_REQUIRED ACTION_
Beginning with the first line, please repeat the entries exactly and end on the line that contains "Definition IPC_SYS_NONBLOCK : Z".

_Saved entries_
☆ ☆ ☆ ☆ ☆

(* ===== verification/SysIpc.v ===== *)
(** * IPC system calls ([source/kernel/neuron/src/syscall/api/ipc_msg.rs])

    The legacy [sys_send]/[sys_recv], [sys_ipc_send_v1] with the in-band move of
    a capability, and [sys_ipc_recv_v1]/[sys_ipc_recv_v2].  The [loop]s of the
    source leave on their first round on every path (a blocked task retries the
    whole call when it runs again), so they are written without recursion. *)

From S2P Require Import Prelude Cap Ipc Sched Timer Sync PageTable AddressSpace Smp Task VmoPool Kernel.

(** ** Decoders *)

Record SendArgsTyped := mkSendArgsTyped { sd_slot : Z; sd_ty : Z; sd_flags : Z; sd_len : Z }.
Definition SendArgs_decode (args : Args) : SendArgsTyped :=
  mkSendArgsTyped (arg args 0) (as_u16 (arg args 1)) (as_u16 (arg args 2)) (as_u32 (arg args 3)).

Definition SYS_MAX_FRAME_BYTES : Z := 8 * 1024.
Definition IPC_SYS_NONBLOCK : Z := Z.shiftl 1 0.
Definition IPC_SYS_TRUNCATE : Z := Z.shiftl 1 1.

Record IpcSendV1ArgsTyped := mkIpcSendV1ArgsTyped {
  sv_slot : Z; sv_header_ptr : Z; sv_payload_ptr : Z; sv_payload_len : Z; sv_sys_flags : Z; sv_deadline_ns : Z
}.
Definition IpcSendV1Args_decode (args : Args) : IpcSendV1ArgsTyped :=
  mkIpcSendV1ArgsTyped (arg args 0) (arg args 1) (arg args 2) (arg args 3) (arg args 4) (arg args 5).
Definition IpcSendV1Args_check (a : IpcSendV1ArgsTyped) : result unit SysError :=
  let? _ := ensure_user_slice (sv_header_ptr a) 16 in
  if SYS_MAX_FRAME_BYTES <? sv_payload_len a then Err invalid_args
  else if negb (sv_payload_len a =? 0) then ensure_user_slice (sv_payload_ptr a) (sv_payload_len a)
  else Ok tt.

(** What both receive calls decode ([IpcRecvV1ArgsTyped]; v2 reads it from its descriptor). *)
Record IpcRecvArgs := mkIpcRecvArgs {
  rv_slot : Z; rv_header_out_ptr : Z; rv_payload_out_ptr : Z; rv_payload_out_max : Z; rv_sys_flags : Z; rv_deadline_ns : Z
}.
Definition IpcRecvV1Args_decode (args : Args) : IpcRecvArgs :=
  mkIpcRecvArgs (arg args 0) (arg args 1) (arg args 2) (arg args 3) (arg args 4) (arg args 5).
Definition IpcRecvV1Args_check (a : IpcRecvArgs) : result unit SysError :=
  let? _ := ensure_user_slice (rv_header_out_ptr a) 16 in
  if negb (rv_payload_out_max a =? 0) then ensure_user_slice (rv_payload_out_ptr a) (rv_payload_out_max a) else Ok tt.

Definition IPC_MSG_FLAG_CAP_MOVE : Z := Z.shiftl 1 0.

(** [flags & mask != 0] *)
Definition flag_set (flags mask : Z) : bool := negb (Z.land flags mask =? 0).

(** Field updates of a message. *)
Definition msg_set_moved (c : option Capability) (m : Message) : Message :=
  mkMessage (msg_header m) (msg_payload m) c (msg_capmove_expected_ep m) (msg_sender_service_id m).
Definition msg_set_src (src : Z) (m : Message) : Message :=
  mkMessage (mkMessageHeader src (hdr_dst (msg_header m)) (hdr_ty (msg_header m)) (hdr_flags (msg_header m))
               (hdr_len (msg_header m)))
    (msg_payload m) (msg_moved_cap m) (msg_capmove_expected_ep m) (msg_sender_service_id m).

Section with_machine.
Context (mc : Machine).

(** ** The legacy pair *)

Definition sys_send (args : Args) : Sys Z :=
  let typed := SendArgs_decode args in
  endpoint ← derive_endpoint mc (Z.to_nat (sd_slot typed)) SEND;
  let header := mkMessageHeader (as_u32 (sd_slot typed)) endpoint (sd_ty typed) (sd_flags typed) (sd_len typed) in
  r ← router_op (fun r => Router_send r endpoint (Message_new header [] None));
  _ ← lift SeIpc r;
  mret (sd_len typed).

Definition sys_recv (args : Args) : Sys Z :=
  endpoint ← derive_endpoint mc (Z.to_nat (arg args 0)) RECV;
  r ← router_op (fun r => Router_recv r endpoint);
  message ← lift SeIpc r;
  _ ← modify (k_set_last_message (Some message));
  mret (hdr_len (msg_header message)).

(** ** Send *)

(** Put the moved capability back into the sender's slot. *)
Definition restore_cap (slot : option nat) (msg : Message) : Sys unit :=
  match slot, msg_moved_cap msg with
  | Some slot, Some cap => _ ← caps_op mc (fun t => CapTable_set t slot cap); mret tt
  | _, _ => mret tt
  end.

(** Take the capability for this attempt, refusing [MANAGE] authority, the
    endpoint factory and dead endpoints. *)
Definition take_moved_cap (slot : nat) : Sys Capability :=
  cap ← caps_try mc (fun t => CapTable_take t slot);
  let refuse (e : SysError) : Sys Capability := _ ← caps_op mc (fun t => CapTable_set t slot cap); fail e in
  if (rights_contains (cap_rights cap) MANAGE || bool_decide (cap_kind cap = CkEndpointFactory))%bool then refuse denied
  else match cap_kind cap with
       | CkEndpoint id =>
           alive ← gets (fun k => Router_endpoint_alive (k_router k) id);
           if (alive : bool) then mret cap else refuse (SeIpc NoSuchEndpoint)
       | _ => mret cap
       end.

(** Wake the task at the head of a waiter list. *)
Definition wake_waiter (pop : Router → result (option Z) IpcError * Router) : Sys unit :=
  r ← router_op pop;
  match r with
  | Ok (Some waiter) => wake mc waiter
  | _ => mret tt
  end.

Definition send_message (service_id : Z) (header : MessageHeader) (payload : list Z) (moved : option Capability) : Message :=
  let msg := Message_new header payload moved in
  mkMessage (msg_header msg) (msg_payload msg) (msg_moved_cap msg)
    (match moved with
     | Some (mkCapability (CkEndpoint id) _) => id
     | _ => msg_capmove_expected_ep msg
     end)
    service_id.

(** One attempt: take, send, and on failure restore, then block or fail. *)
Definition send_attempt (endpoint : Z) (nonblock : bool) (deadline_ns : Z) (header : MessageHeader) (payload : list Z)
    (cap_move_slot : option nat) : Sys unit :=
  moved ← (match cap_move_slot with
           | Some slot => cap ← take_moved_cap slot; mret (Some cap)
           | None => mret None
           end);
  service_id ← current_service_id mc;
  r ← router_op (fun r => Router_send_returning_message r endpoint (send_message service_id header payload moved));
  match r with
  | Ok _ => wake_waiter (fun r => Router_pop_recv_waiter r endpoint)
  | Err (e, msg) =>
      _ ← restore_cap cap_move_slot msg;
      if (bool_decide (e = QueueFull) && negb nonblock)%bool then
        late ← expired mc deadline_ns;
        _ ← check (negb late) (SeIpc TimedOut);
        cur ← current_pid mc;
        r ← router_op (fun r => Router_register_send_waiter r endpoint cur);
        _ ← lift SeIpc r;
        _ ← block_current mc (BrIpcSend endpoint deadline_ns);
        _ ← wake_expired_blocked mc;
        switch_or_wake mc cur (_ ← router_op (fun r => Router_remove_send_waiter r endpoint cur); mret tt)
      else fail (SeIpc e)
  end.

Definition sys_ipc_send_v1 (args : Args) : Sys Z :=
  let typed := IpcSendV1Args_decode args in
  _ ← lift id (IpcSendV1Args_check typed);
  _ ← check (Z.land (sv_sys_flags typed) (not64 IPC_SYS_NONBLOCK) =? 0) invalid_args;
  let nonblock := flag_set (sv_sys_flags typed) IPC_SYS_NONBLOCK in
  endpoint ← derive_endpoint mc (Z.to_nat (sv_slot typed)) SEND;
  hdr_bytes ← read_user mc (sv_header_ptr typed) 16;
  let user_hdr := MessageHeader_from_le_bytes hdr_bytes in
  let cap_move := flag_set (hdr_flags user_hdr) IPC_MSG_FLAG_CAP_MOVE in
  _ ← check (hdr_len user_hdr =? sv_payload_len typed) invalid_args;
  payload ← read_user mc (sv_payload_ptr typed) (sv_payload_len typed);
  let cap_move_slot := if cap_move then Some (Z.to_nat (hdr_src user_hdr)) else None in
  cur ← current_pid mc;
  let header := mkMessageHeader 0 cur (hdr_ty user_hdr) (hdr_flags user_hdr) (as_u32 (sv_payload_len typed)) in
  _ ← (if nonblock then mret tt else arm_wakeup mc (sv_deadline_ns typed));
  _ ← send_attempt endpoint nonblock (sv_deadline_ns typed) header payload cap_move_slot;
  mret (sv_payload_len typed).

(** ** Receive *)

(** A message was dequeued: one blocked sender gets the room. *)
Definition received (endpoint : Z) (msg : Message) : Sys Message :=
  _ ← wake_waiter (fun r => Router_pop_send_waiter r endpoint); mret msg.

Definition recv_attempt (endpoint : Z) (nonblock : bool) (deadline_ns : Z) : Sys Message :=
  r ← router_op (fun r => Router_recv r endpoint);
  match r with
  | Ok msg => received endpoint msg
  | Err e =>
      if (bool_decide (e = QueueEmpty) && negb nonblock)%bool then
        late ← expired mc deadline_ns;
        _ ← check (negb late) (SeIpc TimedOut);
        cur ← current_pid mc;
        r ← router_op (fun r => Router_register_recv_waiter r endpoint cur);
        _ ← lift SeIpc r;
        let unregister : Sys unit := _ ← router_op (fun r => Router_remove_recv_waiter r endpoint cur); mret tt in
        r ← router_op (fun r => Router_recv r endpoint);
        match r with
        | Ok msg => _ ← unregister; received endpoint msg
        | Err QueueEmpty =>
            _ ← block_current mc (BrIpcRecv endpoint deadline_ns);
            _ ← wake_expired_blocked mc;
            switch_or_wake mc cur unregister
        | Err e => _ ← unregister; fail (SeIpc e)
        end
      else fail (SeIpc e)
  end.

(** The capability the receiver installs: the endpoint the sender observed wins. *)
Definition expected_cap (expected_ep : Z) (cap : Capability) : Capability :=
  match cap_kind cap with
  | CkEndpoint id =>
      if (negb (expected_ep =? 0) && negb (id =? expected_ep))%bool
      then mkCapability (CkEndpoint expected_ep) (cap_rights cap) else cap
  | _ => cap
  end.

(** Install a moved capability; without a free slot the message goes back to
    the front of its queue. *)
Definition accept_moved_cap (endpoint : Z) (msg : Message) : Sys Message :=
  match msg_moved_cap msg with
  | None => mret msg
  | Some cap0 =>
      let cap := expected_cap (msg_capmove_expected_ep msg) cap0 in
      r ← caps_op mc (fun t => CapTable_allocate t cap);
      match r with
      | Ok slot => mret (msg_set_src (as_u32 (Z.of_nat slot)) (msg_set_moved None msg))
      | Err _ =>
          _ ← router_op (fun r => Router_requeue_front r endpoint (msg_set_moved (Some cap) msg));
          fail (SeIpc IpcNoSpace)
      end
  end.

(** The payload copy-out. *)
Definition deliver_payload (a : IpcRecvArgs) (msg : Message) : Sys Z :=
  let total := msg_len msg in
  if ((total =? 0) || (rv_payload_out_max a =? 0))%bool then
    _ ← modify (k_set_last_message (Some msg)); mret 0
  else
    _ ← check (negb ((rv_payload_out_max a <? total) && negb (flag_set (rv_sys_flags a) IPC_SYS_TRUNCATE))) invalid_args;
    let n := Z.min total (rv_payload_out_max a) in
    _ ← write_user mc (rv_payload_out_ptr a) (take (Z.to_nat n) (msg_payload msg));
    _ ← modify (k_set_last_message (Some msg));
    mret n.

(** From the flag check to the accepted message. *)
Definition recv_common (a : IpcRecvArgs) : Sys Message :=
  _ ← check (Z.land (rv_sys_flags a) (not64 (Z.lor IPC_SYS_NONBLOCK IPC_SYS_TRUNCATE)) =? 0) invalid_args;
  endpoint ← derive_endpoint mc (Z.to_nat (rv_slot a)) RECV;
  let nonblock := flag_set (rv_sys_flags a) IPC_SYS_NONBLOCK in
  _ ← (if nonblock then mret tt else arm_wakeup mc (rv_deadline_ns a));
  msg ← recv_attempt endpoint nonblock (rv_deadline_ns a);
  accept_moved_cap endpoint msg.

Definition sys_ipc_recv_v1 (args : Args) : Sys Z :=
  let a := IpcRecvV1Args_decode args in
  _ ← lift id (IpcRecvV1Args_check a);
  msg ← recv_common a;
  _ ← write_user mc (rv_header_out_ptr a) (MessageHeader_to_le_bytes (msg_header msg));
  deliver_payload a msg.

Definition IPC_RECV_V2_MAGIC : Z := 0x4E584932.
Definition IPC_RECV_V2_VERSION : Z := 1.

(** [size_of::<IpcRecvV2Desc>()] under [repr(C)]. *)
Definition IPC_RECV_V2_DESC_LEN : Z := 64.

Definition recv_v2_decode (raw : list Z) : result (IpcRecvArgs * Z) SysError :=
  let? magic := read_le 4 raw 0 in
  let? version := read_le 4 raw 4 in
  if (negb (magic =? IPC_RECV_V2_MAGIC) || negb (version =? IPC_RECV_V2_VERSION))%bool then Err invalid_args
  else
    let? slot := read_le 4 raw 8 in
    let? header_out_ptr := read_le 8 raw 16 in
    let? payload_out_ptr := read_le 8 raw 24 in
    let? payload_out_max := read_le 8 raw 32 in
    let? sender_service_id_out_ptr := read_le 8 raw 40 in
    let? sys_flags := read_le 4 raw 48 in
    let? deadline_ns := read_le 8 raw 56 in
    Ok (mkIpcRecvArgs slot header_out_ptr payload_out_ptr payload_out_max sys_flags deadline_ns,
        sender_service_id_out_ptr).

Definition recv_v2_check (a : IpcRecvArgs) (sid_ptr : Z) : result unit SysError :=
  let? _ := ensure_user_slice (rv_header_out_ptr a) 16 in
  if SYS_MAX_FRAME_BYTES <? rv_payload_out_max a then Err invalid_args
  else
    let? _ := (if negb (rv_payload_out_max a =? 0)
               then ensure_user_slice (rv_payload_out_ptr a) (rv_payload_out_max a) else Ok tt) in
    ensure_user_slice sid_ptr 8.

Definition sys_ipc_recv_v2 (args : Args) : Sys Z :=
  _ ← user_slice (arg args 0) IPC_RECV_V2_DESC_LEN;
  raw ← read_user mc (arg args 0) IPC_RECV_V2_DESC_LEN;
  desc ← lift id (recv_v2_decode raw);
  let '(a, sid_ptr) := desc in
  _ ← lift id (recv_v2_check a sid_ptr);
  msg ← recv_common a;
  _ ← write_user mc (rv_header_out_ptr a) (MessageHeader_to_le_bytes (msg_header msg));
  _ ← write_user mc sid_ptr (le_bytes 8 (msg_sender_service_id msg));
  deliver_payload a msg.

End with_machine.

☆ ☆ ☆ ☆ ☆

_REPLY_
(* ===== verification/SysIpc.v ===== *)
(** * IPC system calls ([source/kernel/neuron/src/syscall/api/ipc_msg.rs])

    The legacy [sys_send]/[sys_recv], [sys_ipc_send_v1] with the in-band move of
    a capability, and [sys_ipc_recv_v1]/[sys_ipc_recv_v2].  The [loop]s of the
    source leave on their first round on every path (a blocked task retries the
    whole call when it runs again), so they are written without recursion. *)

From S2P Require Import Prelude Cap Ipc Sched Timer Sync PageTable AddressSpace Smp Task VmoPool Kernel.

(** ** Decoders *)

Record SendArgsTyped := mkSendArgsTyped { sd_slot : Z; sd_ty : Z; sd_flags : Z; sd_len : Z }.
Definition SendArgs_decode (args : Args) : SendArgsTyped :=
  mkSendArgsTyped (arg args 0) (as_u16 (arg args 1)) (as_u16 (arg args 2)) (as_u32 (arg args 3)).

Definition SYS_MAX_FRAME_BYTES : Z := 8 * 1024.
Definition IPC_SYS_NONBLOCK : Z := Z.shiftl 1 0.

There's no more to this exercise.